(** In every start tag of the stream the class attribute, when present, was
    written with a value. *)
Definition class_has_value (e : event) : Prop :=
  match e with
  | Starttag _ attrs => exists classes, get_class attrs = Some classes
  | _ => True
  end.

(** The reading of the end-of-input rule under which the message still open
    after the last event is emitted as the last message. *)
Definition flushes_at_end (html_events : string -> list event)
    (markup : string) : Prop :=
  forall p r,
    run_events (html_events markup) new_parser = Ok p ->
    _current_role p = Some r ->
    pending_text p <> EmptyString ->
    exists before,
      extract html_events markup = Ok (before ++ [(r, pending_text p)]).

(** The text [write_markdown] leaves in the file. *)
Definition serialized (msgs : list Message) : string :=
  join (map (fun m => role_label m.1 +:+ ":" +:+ nl +:+ m.2 +:+ nl +:+ nl) msgs).

(** A start tag that carries a role signal. *)
Definition is_role_marker (e : event) : bool :=
  match e with
  | Starttag _ attrs =>
      match detect_role attrs with
      | Ok (Some _) => true
      | _ => false
      end
  | _ => false
  end.

Fixpoint count_role_markers (evs : list event) : nat :=
  match evs with
  | [] => 0
  | e :: evs' =>
      (if is_role_marker e then 1 else 0) + count_role_markers evs'
  end.

(** 1 while a message is open, 0 otherwise. *)
Definition open_count (p : ConversationParser) : nat :=
  match _current_role p with
  | Some _ => 1
  | None => 0
  end.

(** An event that neither opens nor closes a message: text, a start tag
    without a role signal, an end tag that is not a container. *)
Definition inline_event (e : event) : Prop :=
  match e with
  | Data _ => True
  | Starttag _ attrs => detect_role attrs = Ok None
  | Endtag tag => ~ is_container tag
  end.

(** The text events of a stream, in order. *)
Fixpoint texts_of (evs : list event) : list string :=
  match evs with
  | [] => []
  | Data data :: evs' => data :: texts_of evs'
  | _ :: evs' => texts_of evs'
  end.

(** Every text event of the stream is made of whitespace. *)
Definition blank_text (e : event) : Prop :=
  match e with
  | Data data => whitespace_only data = true
  | _ => True
  end.

(** The parser [p] with [before] in front of its output sequence. *)
Definition with_earlier (before : list Message) (p : ConversationParser)
    : ConversationParser :=
  {| messages := before ++ messages p;
     _current_role := _current_role p;
     _buffer := _buffer p |}.

(** One role-marked element of a transcript: what precedes it outside any
    role, its start tag, its content and the end tag that closes it. *)
Record block : Type := mkBlock {
  b_before : list event;
  b_tag : string;
  b_attrs : list attr;
  b_body : list event;
  b_close : string
}.

Definition block_events (b : block) : list event :=
  b_before b ++ Starttag (b_tag b) (b_attrs b) :: b_body b
  ++ [Endtag (b_close b)].

Definition well_formed_block (b : block) : Prop :=
  Forall no_role_signal (b_before b)
  /\ (exists r, detect_role (b_attrs b) = Ok (Some r))
  /\ Forall inline_event (b_body b)
  /\ is_container (b_close b).

Fixpoint transcript_events (blocks : list block) : list event :=
  match blocks with
  | [] => []
  | b :: rest => block_events b ++ transcript_events rest
  end.

(** The message a block stands for: its role with the trimmed text of its
    content, when that text is not empty. *)
Definition block_message (b : block) : list Message :=
  match detect_role (b_attrs b) with
  | Ok (Some r) =>
      let text := strip (join (texts_of (b_body b))) in
      if truthy text then [(r, text)] else []
  | _ => []
  end.

Fixpoint transcript_messages (blocks : list block) : list Message :=
  match blocks with
  | [] => []
  | b :: rest => block_message b ++ transcript_messages rest
  end.

Definition has_no_class (kv : attr) : Prop := kv.1 <> "class".

(** [c in s] *)
Fixpoint has_char (c : ascii) (s : string) : bool :=
  match s with
  | EmptyString => false
  | String a s' => Ascii.eqb a c || has_char c s'
  end.

(** * Properties *)

(** ** Strings *)

Lemma truthy_true (s : string) : truthy s = true <-> s <> EmptyString.
Proof. destruct s; simpl; split; intros; congruence. Qed.

Lemma truthy_false (s : string) : truthy s = false <-> s = EmptyString.
Proof. destruct s; simpl; split; intros; congruence. Qed.

Lemma append_nil (t : string) : EmptyString +:+ t = t.
Proof. reflexivity. Qed.

Lemma append_cons (c : ascii) (s t : string) :
  String c s +:+ t = String c (s +:+ t).
Proof. reflexivity. Qed.

Lemma append_nil_r (s : string) : s +:+ EmptyString = s.
Proof.
  induction s as [|c s IH]; [reflexivity|].
  rewrite append_cons, IH. reflexivity.
Qed.

Lemma append_assoc (s t u : string) : (s +:+ t) +:+ u = s +:+ t +:+ u.
Proof.
  induction s as [|c s IH]; [reflexivity|].
  rewrite !append_cons, IH. reflexivity.
Qed.

Lemma join_nil : join [] = EmptyString.
Proof. reflexivity. Qed.

Lemma join_cons (x : string) (xs : list string) : join (x :: xs) = x +:+ join xs.
Proof. reflexivity. Qed.

Lemma join_app (xs ys : list string) : join (xs ++ ys) = join xs +:+ join ys.
Proof.
  induction xs as [|x xs IH]; [reflexivity|].
  rewrite <- app_comm_cons, !join_cons, IH, append_assoc. reflexivity.
Qed.

Lemma join_singleton (x : string) : join [x] = x.
Proof. rewrite join_cons, join_nil. apply append_nil_r. Qed.

Lemma lstrip_idem (s : string) : lstrip (lstrip s) = lstrip s.
Proof.
  induction s as [|c s IH]; simpl; [reflexivity|].
  destruct (isspace c) eqn:E; [exact IH|]. simpl. rewrite E. reflexivity.
Qed.

Lemma rstrip_cons (c : ascii) (s : string) :
  rstrip (String c s) =
  if truthy (rstrip s) then String c (rstrip s)
  else if isspace c then EmptyString else String c EmptyString.
Proof. simpl. destruct (rstrip s); reflexivity. Qed.

Lemma rstrip_idem (s : string) : rstrip (rstrip s) = rstrip s.
Proof.
  induction s as [|c s IH]; [reflexivity|].
  rewrite rstrip_cons.
  destruct (truthy (rstrip s)) eqn:T.
  - rewrite rstrip_cons, IH, T. reflexivity.
  - destruct (isspace c) eqn:E; [reflexivity|].
    simpl. rewrite E. reflexivity.
Qed.

Lemma strip_comm (s : string) : rstrip (lstrip s) = lstrip (rstrip s).
Proof.
  induction s as [|c s IH]; [reflexivity|].
  rewrite rstrip_cons. simpl lstrip at 1.
  destruct (isspace c) eqn:E.
  - rewrite IH. destruct (truthy (rstrip s)) eqn:T.
    + simpl. rewrite E. reflexivity.
    + apply truthy_false in T. rewrite T. reflexivity.
  - rewrite rstrip_cons.
    destruct (truthy (rstrip s)); simpl; rewrite E; reflexivity.
Qed.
═══
* **EXERCISE PROMPT**:
Every record above should be written out exactly.

* **ANSWER SPACE**:
(** In every start tag of the stream the class attribute, when present, was
    written with a value. *)
Definition class_has_value (e : event) : Prop :=
  match e with
  | Starttag _ attrs => exists classes, get_class attrs = Some classes
  | _ => True
  end.

(** The reading of the end-of-input rule under which the message still open
    after the last event is emitted as the last message. *)
Definition flushes_at_end (html_events : string -> list event)
    (markup : string) : Prop :=
  forall p r,
    run_events (html_events markup) new_parser = Ok p ->
    _current_role p = Some r ->
    pending_text p <> EmptyString ->
    exists before,
      extract html_events markup = Ok (before ++ [(r, pending_text p)]).

(** The text [write_markdown] leaves in the file. *)
Definition serialized (msgs : list Message) : string :=
  join (map (fun m => role_label m.1 +:+ ":" +:+ nl +:+ m.2 +:+ nl +:+ nl) msgs).

(** A start tag that carries a role signal. *)
Definition is_role_marker (e : event) : bool :=
  match e with
  | Starttag _ attrs =>
      match detect_role attrs with
      | Ok (Some _) => true
      | _ => false
      end
  | _ => false
  end.

Fixpoint count_role_markers (evs : list event) : nat :=
  match evs with
  | [] => 0
  | e :: evs' =>
      (if is_role_marker e then 1 else 0) + count_role_markers evs'
  end.

(** 1 while a message is open, 0 otherwise. *)
Definition open_count (p : ConversationParser) : nat :=
  match _current_role p with
  | Some _ => 1
  | None => 0
  end.

(** An event that neither opens nor closes a message: text, a start tag
    without a role signal, an end tag that is not a container. *)
Definition inline_event (e : event) : Prop :=
  match e with
  | Data _ => True
  | Starttag _ attrs => detect_role attrs = Ok None
  | Endtag tag => ~ is_container tag
  end.

(** The text events of a stream, in order. *)
Fixpoint texts_of (evs : list event) : list string :=
  match evs with
  | [] => []
  | Data data :: evs' => data :: texts_of evs'
  | _ :: evs' => texts_of evs'
  end.

(** Every text event of the stream is made of whitespace. *)
Definition blank_text (e : event) : Prop :=
  match e with
  | Data data => whitespace_only data = true
  | _ => True
  end.

(** The parser [p] with [before] in front of its output sequence. *)
Definition with_earlier (before : list Message) (p : ConversationParser)
    : ConversationParser :=
  {| messages := before ++ messages p;
     _current_role := _current_role p;
     _buffer := _buffer p |}.

(** One role-marked element of a transcript: what precedes it outside any
    role, its start tag, its content and the end tag that closes it. *)
Record block : Type := mkBlock {
  b_before : list event;
  b_tag : string;
  b_attrs : list attr;
  b_body : list event;
  b_close : string
}.

Definition block_events (b : block) : list event :=
  b_before b ++ Starttag (b_tag b) (b_attrs b) :: b_body b
  ++ [Endtag (b_close b)].

Definition well_formed_block (b : block) : Prop :=
  Forall no_role_signal (b_before b)
  /\ (exists r, detect_role (b_attrs b) = Ok (Some r))
  /\ Forall inline_event (b_body b)
  /\ is_container (b_close b).

Fixpoint transcript_events (blocks : list block) : list event :=
  match blocks with
  | [] => []
  | b :: rest => block_events b ++ transcript_events rest
  end.

(** The message a block stands for: its role with the trimmed text of its
    content, when that text is not empty. *)
Definition block_message (b : block) : list Message :=
  match detect_role (b_attrs b) with
  | Ok (Some r) =>
      let text := strip (join (texts_of (b_body b))) in
      if truthy text then [(r, text)] else []
  | _ => []
  end.

Fixpoint transcript_messages (blocks : list block) : list Message :=
  match blocks with
  | [] => []
  | b :: rest => block_message b ++ transcript_messages rest
  end.

Definition has_no_class (kv : attr) : Prop := kv.1 <> "class".

(** [c in s] *)
Fixpoint has_char (c : ascii) (s : string) : bool :=
  match s with
  | EmptyString => false
  | String a s' => Ascii.eqb a c || has_char c s'
  end.

(** * Properties *)

(** ** Strings *)

Lemma truthy_true (s : string) : truthy s = true <-> s <> EmptyString.
Proof. destruct s; simpl; split; intros; congruence. Qed.

Lemma truthy_false (s : string) : truthy s = false <-> s = EmptyString.
Proof. destruct s; simpl; split; intros; congruence. Qed.

Lemma append_nil (t : string) : EmptyString +:+ t = t.
Proof. reflexivity. Qed.

Lemma append_cons (c : ascii) (s t : string) :
  String c s +:+ t = String c (s +:+ t).
Proof. reflexivity. Qed.

Lemma append_nil_r (s : string) : s +:+ EmptyString = s.
Proof.
  induction s as [|c s IH]; [reflexivity|].
  rewrite append_cons, IH. reflexivity.
Qed.

Lemma append_assoc (s t u : string) : (s +:+ t) +:+ u = s +:+ t +:+ u.
Proof.
  induction s as [|c s IH]; [reflexivity|].
  rewrite !append_cons, IH. reflexivity.
Qed.

Lemma join_nil : join [] = EmptyString.
Proof. reflexivity. Qed.

Lemma join_cons (x : string) (xs : list string) : join (x :: xs) = x +:+ join xs.
Proof. reflexivity. Qed.

Lemma join_app (xs ys : list string) : join (xs ++ ys) = join xs +:+ join ys.
Proof.
  induction xs as [|x xs IH]; [reflexivity|].
  rewrite <- app_comm_cons, !join_cons, IH, append_assoc. reflexivity.
Qed.

Lemma join_singleton (x : string) : join [x] = x.
Proof. rewrite join_cons, join_nil. apply append_nil_r. Qed.

Lemma lstrip_idem (s : string) : lstrip (lstrip s) = lstrip s.
Proof.
  induction s as [|c s IH]; simpl; [reflexivity|].
  destruct (isspace c) eqn:E; [exact IH|]. simpl. rewrite E. reflexivity.
Qed.

Lemma rstrip_cons (c : ascii) (s : string) :
  rstrip (String c s) =
  if truthy (rstrip s) then String c (rstrip s)
  else if isspace c then EmptyString else String c EmptyString.
Proof. simpl. destruct (rstrip s); reflexivity. Qed.

Lemma rstrip_idem (s : string) : rstrip (rstrip s) = rstrip s.
Proof.
  induction s as [|c s IH]; [reflexivity|].
  rewrite rstrip_cons.
  destruct (truthy (rstrip s)) eqn:T.
  - rewrite rstrip_cons, IH, T. reflexivity.
  - destruct (isspace c) eqn:E; [reflexivity|].
    simpl. rewrite E. reflexivity.
Qed.

Lemma strip_comm (s : string) : rstrip (lstrip s) = lstrip (rstrip s).
Proof.
  induction s as [|c s IH]; [reflexivity|].
  rewrite rstrip_cons. simpl lstrip at 1.
  destruct (isspace c) eqn:E.
  - rewrite IH. destruct (truthy (rstrip s)) eqn:T.
    + simpl. rewrite E. reflexivity.
    + apply truthy_false in T. rewrite T. reflexivity.
  - rewrite rstrip_cons.
    destruct (truthy (rstrip s)); simpl; rewrite E; reflexivity.
Qed.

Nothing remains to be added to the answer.